No material de imprensa de OS FANTASMAS DE ISMAEL, em Cannes, Arnaud Desplechin afirmava: “Acho que inventei uma pilha de pratos de ficção que vou arrebentar contra a tela. Quando estiverem todos quebrados, o filme terá terminado”. Pois é mesmo essa a sensação que se tem diante da sua exótica mélange de gêneros e de propostas narrativas.
Na trama, o processo de criação de um cineasta para seu novo filme e o amadurecimento de um novo amor são interrompidos pelo retorno inesperado da mulher desaparecida 20 anos atrás. Com isso, Desplechin despacha uma montanha russa que circula entre o filme-dentro-do-filme – um mirabolante thriller de espionagem –, um triângulo amoroso convencionalmente dramático, um suspense meio mórbido em torno da volta da mulher dada como morta (com ecos de Rebecca, de Hitchcock) e uma comédia maluca que acaba engolindo todas as demais vertentes.
Não deixa de ser ocasionalmente divertido e quase sempre excitante ver atores como Mathieu Amalric, Marion Cotillard, Charlotte Gainsbourg, Louis Garrel e Hippolyte Girardot metidos até a cabeça num jogo farsesco que explora os limites da tipologia habitual de cada um deles no cinema. Amalric chega à beirada do overacting, enquanto Marion seduz a cada close, em especial numa deslumbrante cena de nudez frontal ou ao dançar caricaturalmente It ain’t me Baby, de Bob Dylan. A miríade de citações a quadros, livros e músicas dão o toque “culto” a um filme que, na verdade, não quer ser mais que um divertimento.
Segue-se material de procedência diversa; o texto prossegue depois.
(* ===== verification/FactoriesFacts.v ===== *)
(** The instruction decoders: fields and immediates are where the RISC-V
    encodings put them, every accepted word becomes a well-formed internal
    instruction, and the base instructions decode to themselves. *)
From S2P Require Import Prelude Outcome Register Insts InstsFacts Factories.
From stdpp Require Import base list numbers sets.
From Stdlib Require Import Btauto.
Open Scope Z_scope.

(** * Bits of the extractors *)

Lemma x_bit b lo len sh j :
  0 <= lo < 32 -> 0 <= len < 32 -> 0 <= sh < 32 -> 0 <= j ->
  Z.testbit (x b lo len sh) j =
  (sh <=? j) && (j <? sh + len) && (j <? 32) && Z.testbit b (j - sh + lo).
Proof.
  intros. unfold x, wshl, wshr. rewrite !Z.mod_small by lia.
  replace (wsub 32 _ 1) with (Z.ones len).
  2:{ rewrite Z.ones_equiv, Z.shiftl_1_l. pose proof (Z.pow_lt_mono_r 2 len 32).
      pose proof (pow2_pos len). unfold wsub. rewrite (wrap_small 32 (2 ^ len)) by (split; lia).
      rewrite wrap_small by (split; lia). lia. }
  rewrite testbit_wrap, testbit_shiftl by lia.
  destruct (Z.leb_spec sh j); [|rewrite (Z.testbit_neg_r _ (j - sh)) by lia; btauto].
  rewrite Z.land_spec, Z.shiftr_spec, Z.testbit_ones_nonneg by lia.
  case_bools; try lia; btauto.
Qed.

Lemma ishl32_bit a n j : 0 <= n < 32 -> 0 <= j ->
  Z.testbit (ishl32 a n) j = (n <=? Z.min 31 j) && Z.testbit a (Z.min 31 j - n).
Proof.
  intros. unfold ishl32. rewrite Z.mod_small, testbit_sign, testbit_shiftl by (lia || case_bool; lia).
  replace (if j <? 32 then j else 32 - 1) with (Z.min 31 j) by (case_bool; lia).
  destruct (Z.leb_spec n (Z.min 31 j)); [done|]. by rewrite Z.testbit_neg_r by lia.
Qed.

Lemma xs_bit b lo len sh j :
  0 <= lo -> 0 < len -> lo + len <= 32 -> 0 <= sh < 32 -> 0 <= j ->
  Z.testbit (xs b lo len sh) j =
  (sh <=? j) && (j <? 32) && Z.testbit b (lo + Z.min (len - 1) (j - sh)).
Proof.
  intros. unfold xs. rewrite testbit_wrap, ishl32_bit by lia.
  destruct (Z.ltb_spec j 32); [|btauto]. rewrite Z.min_r by lia.
  destruct (Z.leb_spec sh j); [|done]. simpl.
  unfold ishr32. rewrite (Z.mod_small (32 - len)) by lia.
  rewrite Z.shiftr_spec, ishl32_bit, testbit_sign by lia.
  destruct (Z.leb_spec (32 - lo - len) (Z.min 31 (j - sh + (32 - len)))); [|lia].
  case_bool; [simpl; f_equal; lia|lia].
Qed.

Lemma x_range b lo len : 0 <= lo < 32 -> 0 <= len < 32 -> in_u len (x b lo len 0).
Proof.
  intros. apply in_u_bits; [lia| |].
  - apply Z.mod_pos_bound. done.
  - intros j Hj. rewrite x_bit by lia. case_bools; try lia; btauto.
Qed.

(** A value whose bits repeat from bit [w - 1] on is a w-bit signed value. *)
Lemma in_s_bits w z : 0 < w ->
  (forall j, w <= j -> Z.testbit z j = Z.testbit z (w - 1)) -> in_s w z.
Proof.
  intros Hw Hj. replace z with (sign w z); [by apply sign_range|].
  apply Z.bits_inj'. intros j ?. rewrite testbit_sign by lia. case_bool; [done|].
  symmetry. apply Hj. lia.
Qed.

Lemma sign32_bit v j : 0 <= j -> Z.testbit (sign 32 v) j = Z.testbit v (Z.min 31 j).
Proof. intros. rewrite testbit_sign by lia. f_equal. case_bool; lia. Qed.

(** Bits of an immediate assembled from [x] and [xs]. *)
Ltac imm_bits :=
  rewrite ?sign32_bit by lia; rewrite ?Z.lor_spec; rewrite ?x_bit, ?xs_bit by lia.

(** Decide every comparison of bit positions. *)
Ltac pos_cases :=
  repeat match goal with
  | |- context [?a <=? ?b] =>
      first [ rewrite (proj2 (Z.leb_le a b)) by lia
            | rewrite (proj2 (Z.leb_gt a b)) by lia | destruct (Z.leb_spec a b) ]
  | |- context [?a <? ?b] =>
      first [ rewrite (proj2 (Z.ltb_lt a b)) by lia
            | rewrite (proj2 (Z.ltb_ge a b)) by lia | destruct (Z.ltb_spec a b) ]
  end; cbn [andb orb]; rewrite ?andb_true_r, ?andb_false_r, ?orb_false_r, ?orb_true_r.

Ltac imm_range :=
  apply in_s_bits; [lia|]; intros j ?; imm_bits; pos_cases; f_equal; lia.

Lemma itype_immediate_range b : in_s 12 (itype_immediate b).
Proof. unfold itype_immediate. imm_range. Qed.
Lemma stype_immediate_range b : in_s 12 (stype_immediate b).
Proof. unfold stype_immediate. imm_range. Qed.
Lemma btype_immediate_range b : in_s 13 (btype_immediate b).
Proof. unfold btype_immediate. imm_range. Qed.
Lemma immediate_range b : in_s 6 (immediate b).
Proof. unfold immediate. imm_range. Qed.
Lemma b_immediate_range b : in_s 9 (b_immediate b).
Proof. unfold b_immediate. imm_range. Qed.

(** * The RISC-V encodings

    The six 32-bit formats of the ISA manual, written as encoders. *)

(** The low [len] bits of [v] at bit [pos]. *)
Definition place (v len pos : Z) : Z := Z.shiftl (wrap len v) pos.

Definition enc_R (opc f3 f7 rd rs1 rs2 : Z) : Z :=
  Z.lor (place opc 7 0) (Z.lor (place rd 5 7) (Z.lor (place f3 3 12)
  (Z.lor (place rs1 5 15) (Z.lor (place rs2 5 20) (place f7 7 25))))).

Definition enc_I (opc f3 rd rs1 imm : Z) : Z :=
  Z.lor (place opc 7 0) (Z.lor (place rd 5 7) (Z.lor (place f3 3 12)
  (Z.lor (place rs1 5 15) (place imm 12 20)))).

Definition enc_S (opc f3 rs1 rs2 imm : Z) : Z :=
  Z.lor (place opc 7 0) (Z.lor (place imm 5 7) (Z.lor (place f3 3 12)
  (Z.lor (place rs1 5 15) (Z.lor (place rs2 5 20) (place (Z.shiftr imm 5) 7 25))))).

Definition enc_B (opc f3 rs1 rs2 imm : Z) : Z :=
  Z.lor (place opc 7 0) (Z.lor (place (Z.shiftr imm 11) 1 7) (Z.lor (place (Z.shiftr imm 1) 4 8)
  (Z.lor (place f3 3 12) (Z.lor (place rs1 5 15) (Z.lor (place rs2 5 20)
  (Z.lor (place (Z.shiftr imm 5) 6 25) (place (Z.shiftr imm 12) 1 31))))))).

Definition enc_U (opc rd imm : Z) : Z :=
  Z.lor (place opc 7 0) (Z.lor (place rd 5 7) (place (Z.shiftr imm 12) 20 12)).

Definition enc_J (opc rd imm : Z) : Z :=
  Z.lor (place opc 7 0) (Z.lor (place rd 5 7) (Z.lor (place (Z.shiftr imm 12) 8 12)
  (Z.lor (place (Z.shiftr imm 11) 1 20) (Z.lor (place (Z.shiftr imm 1) 10 21)
  (place (Z.shiftr imm 20) 1 31))))).

Lemma place_bit v len pos j : 0 <= len -> 0 <= pos -> 0 <= j ->
  Z.testbit (place v len pos) j = (pos <=? j) && (j <? pos + len) && Z.testbit v (j - pos).
Proof.
  intros. unfold place. rewrite testbit_shiftl by lia.
  destruct (Z.leb_spec pos j); [|by rewrite Z.testbit_neg_r by lia].
  rewrite testbit_wrap by lia. case_bools; done || lia.
Qed.

Ltac enc_bits :=
  apply Z.bits_inj'; intros j ?;
  rewrite ?x_bit, ?testbit_wrap by lia;
  rewrite ?Z.lor_spec, ?place_bit by lia; pos_cases; repeat (rewrite Z.shiftr_spec by lia);
  try reflexivity; try (f_equal; lia).

(** The register and function fields of every format. *)
Lemma enc_R_fields opc f3 f7 d a b (w := enc_R opc f3 f7 d a b) :
  opcode w = wrap 7 opc /\ funct3 w = wrap 3 f3 /\ funct7 w = wrap 7 f7 /\
  rd w = wrap 5 d /\ rs1 w = wrap 5 a /\ rs2 w = wrap 5 b.
Proof.
  subst w. unfold opcode, funct3, funct7, rd, rs1, rs2, enc_R.
  split_and!; enc_bits.
Qed.

Lemma testbit_sign_min w v j : 0 < w -> 0 <= j ->
  Z.testbit (sign w v) j = Z.testbit v (Z.min (w - 1) j).
Proof. intros. rewrite testbit_sign by lia. f_equal. case_bool; lia. Qed.

Ltac enc_imm_bits :=
  apply Z.bits_inj'; intros j ?;
  rewrite ?testbit_sign_min by lia; rewrite ?Z.lor_spec;
  rewrite ?x_bit, ?xs_bit by lia; pos_cases;
  rewrite ?Z.lor_spec, ?place_bit by lia; pos_cases;
  repeat (rewrite Z.shiftr_spec by lia); try reflexivity;
  try (f_equal; lia); try lia.

Lemma enc_I_fields opc f3 d a imm (w := enc_I opc f3 d a imm) :
  opcode w = wrap 7 opc /\ funct3 w = wrap 3 f3 /\ rd w = wrap 5 d /\ rs1 w = wrap 5 a /\
  funct7 w = wrap 7 (Z.shiftr imm 5) /\ itype_immediate w = sign 12 imm.
Proof.
  subst w. unfold opcode, funct3, funct7, rd, rs1, itype_immediate, enc_I.
  split_and!; [enc_bits..|enc_imm_bits].
Qed.

Lemma enc_S_fields opc f3 a b imm (w := enc_S opc f3 a b imm) :
  opcode w = wrap 7 opc /\ funct3 w = wrap 3 f3 /\ rs1 w = wrap 5 a /\ rs2 w = wrap 5 b /\
  stype_immediate w = sign 12 imm.
Proof.
  subst w. unfold opcode, funct3, rs1, rs2, stype_immediate, enc_S.
  split_and!; [enc_bits..|enc_imm_bits].
Qed.

Lemma enc_B_fields opc f3 a b imm (w := enc_B opc f3 a b imm) :
  Z.testbit imm 0 = false ->
  opcode w = wrap 7 opc /\ funct3 w = wrap 3 f3 /\ rs1 w = wrap 5 a /\ rs2 w = wrap 5 b /\
  btype_immediate w = sign 13 imm.
Proof.
  intros He. subst w. unfold opcode, funct3, rs1, rs2, btype_immediate, enc_B.
  split_and!; [enc_bits..|enc_imm_bits].
  replace (Z.min (13 - 1) j) with 0 by lia. done.
Qed.

Lemma enc_U_fields opc d imm (w := enc_U opc d imm) :
  wrap 12 imm = 0 ->
  opcode w = wrap 7 opc /\ rd w = wrap 5 d /\ utype_immediate w = sign 32 imm.
Proof.
  intros He. subst w. unfold opcode, rd, utype_immediate, enc_U.
  split_and!; [enc_bits..|enc_imm_bits].
  assert (Hj : Z.testbit (wrap 12 imm) j = false) by (rewrite He; apply Z.testbit_0_l).
  rewrite testbit_wrap in Hj by lia. replace (Z.min (32 - 1) j) with j by lia.
  destruct (Z.ltb_spec j 12); [done|lia].
Qed.

Lemma enc_J_fields opc d imm (w := enc_J opc d imm) :
  Z.testbit imm 0 = false ->
  opcode w = wrap 7 opc /\ rd w = wrap 5 d /\ jtype_immediate w = sign 21 imm.
Proof.
  intros He. subst w. unfold opcode, rd, jtype_immediate, enc_J.
  split_and!; [enc_bits..|enc_imm_bits].
  replace (Z.min (21 - 1) j) with 0 by lia. done.
Qed.

(** FENCE, with zero in its reserved register fields. *)
Definition enc_fence (fm pred succ : Z) : Z :=
  Z.lor (place 0x0f 7 0) (Z.lor (place succ 4 20) (Z.lor (place pred 4 24) (place fm 4 28))).

Ltac mask_enc_bits :=
  apply Z.bits_inj'; intros j ?; rewrite ?testbit_wrap by lia;
  rewrite ?Z.shiftr_spec, ?Z.land_spec by lia; rewrite ?Z.lor_spec, ?place_bit by lia;
  rewrite ?(Z.shiftl_spec _ _ _) by lia;
  repeat match goal with |- context [Z.testbit (Z.ones ?n) ?k] =>
    rewrite (Z.testbit_ones n k) by lia end;
  pos_cases.

Lemma enc_fence_fields fm p s (w := enc_fence fm p s) :
  in_u 4 fm -> in_u 4 p -> in_u 4 s ->
  opcode w = 0x0f /\ (w =? 0x100f) = false /\ Z.land w 0x000fffff = 0x0f /\
  wrap 8 (wshr 32 (Z.land w 0xf0000000) 28) = fm /\
  wrap 8 (wshr 32 (Z.land w 0x0f000000) 24) = p /\ wrap 8 (wshr 32 (Z.land w 0x00f00000) 20) = s.
Proof.
  intros Hfm Hp Hs. subst w. unfold wshr.
  change (28 mod 32) with 28. change (24 mod 32) with 24. change (20 mod 32) with 20.
  split_and!.
  - transitivity (wrap 7 0x0f); [|done]. unfold opcode, enc_fence. enc_bits.
  - apply Z.eqb_neq. intros E. assert (Hb : Z.testbit (enc_fence fm p s) 12 = true) by by rewrite E.
    unfold enc_fence in Hb. rewrite !Z.lor_spec, !place_bit in Hb by lia. discriminate Hb.
  - change 0xfffff with (Z.ones 20). transitivity (place 0x0f 7 0); [|done].
    unfold enc_fence. mask_enc_bits; try reflexivity; try (f_equal; lia).
  - change 0xf0000000 with (Z.shiftl (Z.ones 4) 28). transitivity (wrap 4 fm); [|by apply wrap_small].
    unfold enc_fence. mask_enc_bits; try reflexivity; try (f_equal; lia).
  - change 0x0f000000 with (Z.shiftl (Z.ones 4) 24). transitivity (wrap 4 p); [|by apply wrap_small].
    unfold enc_fence. mask_enc_bits; try reflexivity; try (f_equal; lia).
  - change 0x00f00000 with (Z.shiftl (Z.ones 4) 20). transitivity (wrap 4 s); [|by apply wrap_small].
    unfold enc_fence. mask_enc_bits; try reflexivity; try (f_equal; lia).
Qed.

(** The RV64IM instructions by format: opcode and function fields, and the
    internal opcode ([fun v] for the version-dependent ones). *)
Definition rv64_R : list (Z * Z * Z * Z) :=
  [(0x33, 0, 0x00, OP_ADD); (0x33, 0, 0x20, OP_SUB); (0x33, 1, 0x00, OP_SLL);
   (0x33, 2, 0x00, OP_SLT); (0x33, 3, 0x00, OP_SLTU); (0x33, 4, 0x00, OP_XOR);
   (0x33, 5, 0x00, OP_SRL); (0x33, 5, 0x20, OP_SRA); (0x33, 6, 0x00, OP_OR);
   (0x33, 7, 0x00, OP_AND); (0x3b, 0, 0x00, OP_ADDW); (0x3b, 0, 0x20, OP_SUBW);
   (0x3b, 1, 0x00, OP_SLLW); (0x3b, 5, 0x00, OP_SRLW); (0x3b, 5, 0x20, OP_SRAW)].

Definition rv64_M : list (Z * Z * Z) :=
  [(0x33, 0, OP_MUL); (0x33, 1, OP_MULH); (0x33, 2, OP_MULHSU); (0x33, 3, OP_MULHU);
   (0x33, 4, OP_DIV); (0x33, 5, OP_DIVU); (0x33, 6, OP_REM); (0x33, 7, OP_REMU);
   (0x3b, 0, OP_MULW); (0x3b, 4, OP_DIVW); (0x3b, 5, OP_DIVUW); (0x3b, 6, OP_REMW);
   (0x3b, 7, OP_REMUW)].

Definition rv64_I : list (Z * Z * (Z -> Z)) :=
  [(0x67, 0, utils_jalr); (0x03, 0, utils_lb); (0x03, 1, utils_lh); (0x03, 2, utils_lw);
   (0x03, 3, utils_ld); (0x03, 4, utils_lbu); (0x03, 5, utils_lhu); (0x03, 6, utils_lwu);
   (0x13, 0, fun _ => OP_ADDI); (0x13, 2, fun _ => OP_SLTI); (0x13, 3, fun _ => OP_SLTIU);
   (0x13, 4, fun _ => OP_XORI); (0x13, 6, fun _ => OP_ORI); (0x13, 7, fun _ => OP_ANDI);
   (0x1b, 0, fun _ => OP_ADDIW)].

Definition rv64_shift : list (Z * Z * Z) :=
  [(1, 0x00, OP_SLLI); (5, 0x00, OP_SRLI); (5, 0x10, OP_SRAI)].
E diverte até certo ponto. O problema é que todo o humor e a criatividade de Desplechin estão a serviço de um imenso vácuo de dramaturgia. A partir de certo ponto, a estranha intensidade do filme se perde numa avalanche de maneirismos e exageros cênicos. A crise de Ismael se torna um mero dispositivo de excentricidades, deixando as pontas da história penduradas no ar à espera de uma narração-muleta final. A invenção, quando descontrolada, vira simples esquisitice.